April 18, 2024

I, Science

The science magazine of Imperial College

by Mikayla Hu (23 November 2022)

A new treatment called Faecal Microbiota Transplant (FMT) has recently been approved in Australia – for the first time worldwide. FMT is a process of transferring faecal matter from a donor into the intestinal tract of a recipient and is populates the recipients tract with necessary bacteria to create a diverse microbiome in the gut.

The gut microbiome is a ‘community’ of bacteria, fungi and viruses that lives actively inside your digestive system. This community’s conditions and activities could influence your health by affecting your metabolism and immune responses. Scientists have been investigating the gut microbiome, including its potential to develop novel therapies for chronic digestive diseases. 

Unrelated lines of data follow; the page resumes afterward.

(* ===== verification/Pmm.v ===== *)
(** The physical memory manager (src/kernel/memory/pmm.c): zones of 2 MiB
    frames with one descriptor and one bitmap bit per frame of the RAM span,
    the frame allocator [alloc_pages]/[free_pages], the boot reservation walk,
    the single-frame claim and the usage snapshot. *)

From stdpp Require Import base tactics numbers option list.
From Stdlib Require Import ZArith Lia.
From S2P Require Import Prelude PmmBoot.

Module Pmm.

(** ** Data *)

Abbreviation PAGE_2M_SIZE := 2097152 (only parsing).
Abbreviation PG_PTable_Mapped := 1 (only parsing).
Abbreviation PG_Kernel_Init := 2 (only parsing).
Abbreviation PG_Kernel := 8 (only parsing).
Abbreviation PG_Shared := 16 (only parsing).
Abbreviation ZONE_DMA := 1 (only parsing).
Abbreviation ZONE_NORMAL := 2 (only parsing).
Abbreviation ZONE_UNMAPPED := 4 (only parsing).
Abbreviation MAX_NR_ZONES := 10 (only parsing).

(** [struct Page].  The zone pointer is the zone's index in [zones_struct];
    [None] is the null pointer of a hole between zones. *)
Record Page := mk_page {
  zone_struct : option Z;
  phy_address : Z;
  attribute : Z;
  reference_count : Z;
  age : Z;
}.

(** [struct Zone].  [pages_group] is the index of the zone's first descriptor
    in [pages_struct]; the back pointer to the only manager is left out. *)
Record Zone := mk_zone {
  pages_group : Z;
  pages_length : Z;
  zone_start_address : Z;
  zone_end_address : Z;
  zone_length : Z;
  zone_attribute : Z;
  page_using_count : Z;
  page_free_count : Z;
  total_pages_link : Z;
}.

(** [struct Physical_Memory_Manager] and the zone index globals.  The arrays
    hold their [bits_length / 8], [pages_size] and [zones_size] elements;
    [bits_beyond] is the word of memory that follows the bitmap, which
    [alloc_pages] reads through [*(p + 1)] at the last word. *)
Record state := mk_state {
  bits_map : list Z;
  bits_beyond : Z;
  pages_struct : list Page;
  zones_struct : list Zone;
  ZONE_DMA_INDEX : Z;
  ZONE_NORMAL_INDEX : Z;
  ZONE_UNMAPPED_INDEX : Z;
}.
Definition pages_size (s : state) : Z := zlen (pages_struct s).
Definition zones_size (s : state) : Z := zlen (zones_struct s).

(** Assignments to one component of the state. *)
Definition upd_bits (f : list Z -> list Z) (s : state) : state :=
  mk_state (f (bits_map s)) (bits_beyond s) (pages_struct s) (zones_struct s)
    (ZONE_DMA_INDEX s) (ZONE_NORMAL_INDEX s) (ZONE_UNMAPPED_INDEX s).
Definition upd_page (f : Page -> Page) (i : Z) (s : state) : state :=
  mk_state (bits_map s) (bits_beyond s) (zalter f i (pages_struct s)) (zones_struct s)
    (ZONE_DMA_INDEX s) (ZONE_NORMAL_INDEX s) (ZONE_UNMAPPED_INDEX s).
Definition upd_zone (f : Zone -> Zone) (i : Z) (s : state) : state :=
  mk_state (bits_map s) (bits_beyond s) (pages_struct s) (zalter f i (zones_struct s))
    (ZONE_DMA_INDEX s) (ZONE_NORMAL_INDEX s) (ZONE_UNMAPPED_INDEX s).

Definition set_attribute (a : Z) (p : Page) : Page :=
  mk_page (zone_struct p) (phy_address p) a (reference_count p) (age p).
Definition set_reference_count (n : Z) (p : Page) : Page :=
  mk_page (zone_struct p) (phy_address p) (attribute p) n (age p).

FMT has shown efficacy in treating recurrent Clostridium difficile infection and common gastrointestinal disorders like ulcerative colitis or inflammatory bowel disease, according to the regulatory information released by the Therapeutic Goods Administration of Australia.

The first in this process is getting donors, which can be tricky. The right donor must not have any infectious diseases, chronic gastrointestinal disorder, or be immunocompromised. Donors will also be screened for a range of diseases. After you donate, your deposit would get tested once again to make sure there are no harmful pathogens that could harm the patients that is receiving your donation. From there the sample goes through a method of ‘blending’ and other stringent protocols to make sure the sample is properly prepared.

The treatment for now can be administered through the patients anus, but other options also include delivery by enema or nasal passage. But BiomeBank, the biotech firm where FMT has just been approved, has been working on other options to deposit the treatment including one for oral administration. BiomeBank is working with the Hudson Institute to continuously develop new therapies. Once transplanted the recipients colon should be populated with bacteria that can help build an optimal microbiome.

BiomeBank is currently working on a second-generation treatment, which would have specific strains of bacteria being isolated and then replicated, and without the need for the donor. So patients/ recipient can look forward to that in the future if donations remain low.

What do you think of this treatment? Would you ever consider donating?